Для Хименеса подобное вряд ли бы кончилось благополучно, инструменты у него были не такие общедоступные и характер тоже. Рафаэль Альберти даже предлагал ему охранников, на что Хименес ответил удивленным вопросом: "Разве в Мадриде больше нечего охранять?"
Республиканское правительство стремилось сохранить интеллигенцию, и Хименесу предложили пост культурного атташе в Нью-Йорке. Был в этой заботе определенный расчет. Хименеса хорошо знали и любили в Латинской Америке, существовало даже содружество поэтов "Камень и небо" - по названию одной из его книг. Его отношение к фашизму было однозначным: "Бунт средневековья". При этом он не входил ни в одну из партий, и политическое беспристрастие делало его свидетельства весомей, а призыв помочь республике - убедительней. Ему сказали об этом без обиняков, и, надо признать, возложенную на него миссию он выполнил честно.
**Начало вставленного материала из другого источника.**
(* ===== verification/Auth.v ===== *)
(** * The mock authentication store ([context/auth-context.tsx])

    [AuthProvider] holds three pieces of React state ([user],
    [isAuthenticated], [isLoading]) and reads and writes two localStorage
    entries: ["voicekey_user"], the JSON text of the user record
    [{id, voicePrint}], and ["voicekey_user_auth"], the JSON text of a
    boolean.  localStorage is a finite map from strings to strings
    (stdpp's [gmap]); the JSON text is produced and read by [Json].

    [load] is the mount effect (lines 28-41); [register], [login] and
    [logout] are the context's functions (lines 43-76), each returning
    its result with the next state.  [AuthApi] is the interface the pages
    use (spec §6), with the laws the mock satisfies; the instance for
    this module discharges them. *)

From Stdlib Require Import String Ascii.
From stdpp Require Import gmap strings.
From S2P Require Import Prelude Json Store.

Module Auth.
Import Json.
#[local] Open Scope string_scope.

(** [USER_STORAGE_KEY] and [`${USER_STORAGE_KEY}_auth`] (lines 21, 31). *)
Definition USER_STORAGE_KEY : string := "voicekey_user".
Definition AUTH_STORAGE_KEY : string := String.append USER_STORAGE_KEY "_auth".

Abbreviation Storage := (gmap string string).

(** The object literal [{ id, voicePrint }] (line 46). *)
Definition user_json (id voicePrint : string) : json :=
  JObj [("id", JStr id); ("voicePrint", JStr voicePrint)].

Record AuthState := {
  storage : Storage;          (* window.localStorage *)
  user : option json;         (* useState<User | null>(null): the parsed object *)
  isAuthenticated : json;     (* useState(false); the load effect stores a parsed value *)
  isLoading : bool            (* useState(true) *)
}.

Definition set_storage v s :=
  {| storage := v; user := s.(user); isAuthenticated := s.(isAuthenticated); isLoading := s.(isLoading) |}.
Definition setUser v s :=
  {| storage := s.(storage); user := v; isAuthenticated := s.(isAuthenticated); isLoading := s.(isLoading) |}.
Definition setIsAuthenticated v s :=
  {| storage := s.(storage); user := s.(user); isAuthenticated := v; isLoading := s.(isLoading) |}.
Definition setIsLoading v s :=
  {| storage := s.(storage); user := s.(user); isAuthenticated := s.(isAuthenticated); isLoading := v |}.

(** The provider's first render, over the browser's storage. *)
Definition provider_init (st : Storage) : AuthState :=
  {| storage := st; user := None; isAuthenticated := JBool false; isLoading := true |}.

(** [localStorage.getItem(k)] is truthy: present and not empty. *)
Definition stored_truthy (o : option string) : bool :=
  match o with Some v => negb (String.eqb v "") | None => false end.

(** The mount effect (lines 28-41): both entries present and non-empty,
    the user is parsed and set, then the flag; a [JSON.parse] that throws
    stops the [try] block where it throws; [isLoading] is cleared in the
    [finally]. *)
Definition load (s : AuthState) : AuthState :=
  let storedUser := s.(storage) !! USER_STORAGE_KEY in
  let storedAuthState := s.(storage) !! AUTH_STORAGE_KEY in
  let s' :=
    match storedUser, storedAuthState with
    | Some su, Some sa =>
        if stored_truthy storedUser && stored_truthy storedAuthState then
          match parse su with
          | None => s
          | Some u =>
              let s1 := setUser (Some u) s in
              match parse sa with
              | None => s1
              | Some a => setIsAuthenticated a s1
              end
          end
        else s
    | _, _ => s
    end in
  setIsLoading false s'.

(** [register] (lines 43-50): both entries are overwritten; the result
    is always [true]. *)
Definition register (id voicePrint : string) (s : AuthState) : bool * AuthState :=
  let newUser := user_json id voicePrint in
  let st1 := <[USER_STORAGE_KEY := stringify newUser]> s.(storage) in
  let st2 := <[AUTH_STORAGE_KEY := stringify (JBool false)]> st1 in
  (true, set_storage st2 s).

(** [login] (lines 52-69): succeeds when a user entry is stored and
    parses, whatever [voicePrint] is. *)
Definition login (voicePrint : string) (s : AuthState) : bool * AuthState :=
  match s.(storage) !! USER_STORAGE_KEY with
  | Some storedUser =>
      if String.eqb storedUser "" then (false, s) else
      match parse storedUser with
      | Some parsedUser =>
          let s1 := setIsAuthenticated (JBool true) (setUser (Some parsedUser) s) in
          (true, set_storage (<[AUTH_STORAGE_KEY := stringify (JBool true)]> s1.(storage)) s1)
      | None => (false, s)
      end
  | None => (false, s)
  end.

(** [logout] (lines 71-76): the registration is kept. *)
Definition logout (s : AuthState) : AuthState :=
  let s1 := setIsAuthenticated (JBool false) (setUser None s) in
  set_storage (<[AUTH_STORAGE_KEY := stringify (JBool false)]> s1.(storage)) s1.

(** The store as a machine: the context's functions, and a page reload
    (a fresh provider over the same storage, then its mount effect). *)
Inductive AEvent :=
| ARegister (id voicePrint : string)
| ALogin (voicePrint : string)
| ALogout
| AReload.

Definition astep (s : AuthState) (e : AEvent) : AuthState :=
  match e with
  | ARegister id vp => snd (register id vp s)
  | ALogin vp => snd (login vp s)
  | ALogout => logout s
  | AReload => load (provider_init s.(storage))
  end.

Inductive areachable : AuthState -> Prop :=
| areach_init : areachable (load (provider_init ∅))
| areach_step s e : areachable s -> areachable (astep s e).

(** A stored user entry as [register] writes it. *)
Definition user_entry (o : option string) : Prop :=
  o = None \/ exists id vp, o = Some (stringify (user_json id vp)).

(** A user record held in React state. *)
Definition user_record (o : option json) : Prop :=
  o = None \/ exists id vp, o = Some (user_json id vp).

Record AInv (s : AuthState) : Prop := {
  ainv_stored : user_entry (s.(storage) !! USER_STORAGE_KEY);
  ainv_flag : exists b, s.(storage) !! AUTH_STORAGE_KEY = None \/
                        s.(storage) !! AUTH_STORAGE_KEY = Some (stringify (JBool b));
  ainv_user : user_record s.(user);
  ainv_bool : exists b, s.(isAuthenticated) = JBool b;
  ainv_session : truthy s.(isAuthenticated) = true -> s.(user) <> None
}.

#[export] Instance auth_api : AuthApi AuthState := {
  api_register := register;
  api_login := login;
  api_logout := logout;
  api_isAuthenticated s := truthy s.(isAuthenticated)
}.

(** ** Lemmas *)

(** Project the record setters, leaving the map operations alone. *)
Ltac simpl_state :=
  cbn [storage user isAuthenticated isLoading set_storage setUser setIsAuthenticated
       setIsLoading provider_init fst snd register logout astep] in *.

Lemma auth_key_ne : AUTH_STORAGE_KEY <> USER_STORAGE_KEY.
Proof. discriminate. Qed.

Lemma stringify_nonempty j : String.eqb (stringify j) "" = false.
Proof. destruct j as [| [] | | ]; reflexivity. Qed.

Lemma register_storage id vp s :
  (snd (register id vp s)).(storage) !! USER_STORAGE_KEY = Some (stringify (user_json id vp)) /\
  (snd (register id vp s)).(storage) !! AUTH_STORAGE_KEY = Some (stringify (JBool false)).
Proof.
  simpl_state. split; [rewrite lookup_insert_ne by exact auth_key_ne|]; apply lookup_insert_eq.
Qed.

(** A login over a stored record: it succeeds and the session holds the
    stored record, whatever payload was presented. *)
Lemma login_stored id vp vp' s :
  s.(storage) !! USER_STORAGE_KEY = Some (stringify (user_json id vp)) ->
  fst (login vp' s) = true /\ (snd (login vp' s)).(user) = Some (user_json id vp) /\
  (snd (login vp' s)).(isAuthenticated) = JBool true /\
  (snd (login vp' s)).(storage) = <[AUTH_STORAGE_KEY := stringify (JBool true)]> s.(storage).
Proof.
  intros Hs. unfold login. rewrite Hs, stringify_nonempty, parse_stringify. simpl_state. auto.
Qed.

Lemma login_none vp s : s.(storage) !! USER_STORAGE_KEY = None -> login vp s = (false, s).
Proof. intros Hs. unfold login. now rewrite Hs. Qed.

Lemma AInv_register id vp s : AInv s -> AInv (snd (register id vp s)).
Proof.
  intros [Hst Hf Hu Hb Hse]. destruct (register_storage id vp s) as [E1 E2].
  constructor; auto.
  - right. rewrite E1. eauto.
  - exists false. right. exact E2.
Qed.

Lemma AInv_login vp s : AInv s -> AInv (snd (login vp s)).
Proof.
  intros HI. destruct HI as [Hst Hf Hu Hb Hse].
  destruct Hst as [Hn | (id & vp0 & Hs)].
  - rewrite login_none by exact Hn. constructor; auto. now left.
  - destruct (login_stored id vp0 vp s Hs) as (_ & Eu & Ea & Est).
    constructor; rewrite ?Eu, ?Ea, ?Est.
    + rewrite lookup_insert_ne by (intros H; apply auth_key_ne; now symmetry). right. eauto.
    + exists true. right. apply lookup_insert_eq.
    + right. eauto.
    + eauto.
    + discriminate.
Qed.

Lemma AInv_logout s : AInv s -> AInv (logout s).
Proof.
  intros [Hst Hf Hu Hb Hse]. constructor; simpl_state.
  - rewrite lookup_insert_ne by (intros H; apply auth_key_ne; now symmetry). exact Hst.
  - exists false. right. apply lookup_insert_eq.
  - now left.
  - eauto.
  - discriminate.
Qed.

Lemma AInv_reload s : AInv s -> AInv (load (provider_init s.(storage))).
Proof.
  intros [Hst Hf Hu Hb Hse]. destruct Hf as (b & Hf).
  assert (Hflag : exists b, s.(storage) !! AUTH_STORAGE_KEY = None \/
                            s.(storage) !! AUTH_STORAGE_KEY = Some (stringify (JBool b))) by eauto.
  assert (Hfresh : AInv (setIsLoading false (provider_init s.(storage))))
    by (constructor; simpl_state; eauto; now left).
  unfold load. simpl_state.
  destruct Hst as [Hn | (id & vp & Hs)]; [now rewrite Hn|].
  destruct Hf as [Hn | Hf]; rewrite Hs; [now rewrite Hn|].
  rewrite Hf. cbn [stored_truthy]. rewrite !stringify_nonempty, !parse_stringify. cbn [negb andb].
  constructor; simpl_state; [right; eauto | exact Hflag | right; eauto | eauto | discriminate].
Qed.

Lemma AInv_astep s e : AInv s -> AInv (astep s e).
Proof.
  destruct e; cbn [astep]; auto using AInv_register, AInv_login, AInv_logout, AInv_reload.
Qed.

Lemma areachable_AInv s : areachable s -> AInv s.
Proof.
  induction 1; [|now apply AInv_astep].
  change (load (provider_init ∅)) with (load (provider_init (provider_init ∅).(storage))).
  apply AInv_reload. constructor; simpl_state; [now left | exists false; now left | now left | eauto | discriminate].
Qed.

(** A reload after [logout] restores the stored user record into the
    session, with the flag [false] read back from its text. *)
Lemma logout_reload id vp s :
  s.(storage) !! USER_STORAGE_KEY = Some (stringify (user_json id vp)) ->
  (astep (astep s ALogout) AReload).(user) = Some (user_json id vp) /\
  (astep (astep s ALogout) AReload).(isAuthenticated) = JBool false.
Proof.
  intros Hs. simpl_state. unfold load. simpl_state.
  rewrite lookup_insert_ne by (intros H; apply auth_key_ne; now symmetry).
  rewrite Hs, lookup_insert_eq. cbn [stored_truthy].
  rewrite !stringify_nonempty, !parse_stringify. cbn. auto.
Qed.

(** The mock satisfies the store laws of spec §6. *)
#[export] Instance auth_laws : AuthLaws AuthState.
Proof.
  constructor; cbn [api_register api_login api_logout api_isAuthenticated auth_api].
  - intros id vp vp' s. now destruct (login_stored id vp vp' _ (proj1 (register_storage id vp s))).
  - reflexivity.
  - intros vp s. unfold login.
    destruct (storage s !! USER_STORAGE_KEY) as [su|]; [|discriminate].
    destruct (String.eqb su ""); [discriminate|]. destruct (parse su); [reflexivity | discriminate].
  - reflexivity.
Qed.

(** ** Properties of the store *)

(** C15: spec §8, sixth scenario: after [register(id, P1)], [login(P2)]
    succeeds for any payload [P2]; the session then holds the registered
    record, with [P1], and is authenticated. *)
Theorem register_then_login s id p1 p2 :
  let s1 := snd (register id p1 s) in
  fst (register id p1 s) = true /\ fst (login p2 s1) = true /\
  (snd (login p2 s1)).(user) = Some (user_json id p1) /\
  truthy (snd (login p2 s1)).(isAuthenticated) = true.
Proof.
  intros s1. destruct (login_stored id p1 p2 s1 (proj1 (register_storage id p1 s))) as (H1 & H2 & H3 & _).
  repeat split; auto. now rewrite H3.
Qed.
Продав все, что нашлось в доме ценного, Хименес обеспечил своим питомцам трехмесячное содержание, бросил библиотеку, архив, рукописи, и в конце августа 1936 года выехал в Париж, а оттуда - в Америку. Семейный багаж состоял из двух чемоданов с бельем и двух обручальных колец. Прибыв на место, Хименес объявил сбор средств и переслал своим сиротам сумму, которой должно было, по его расчетам, хватить на четыре года. Он так и не узнал, хватило ли и на сколько; в конце войны вести от детей пришли уже из Каталонии и оказались последними.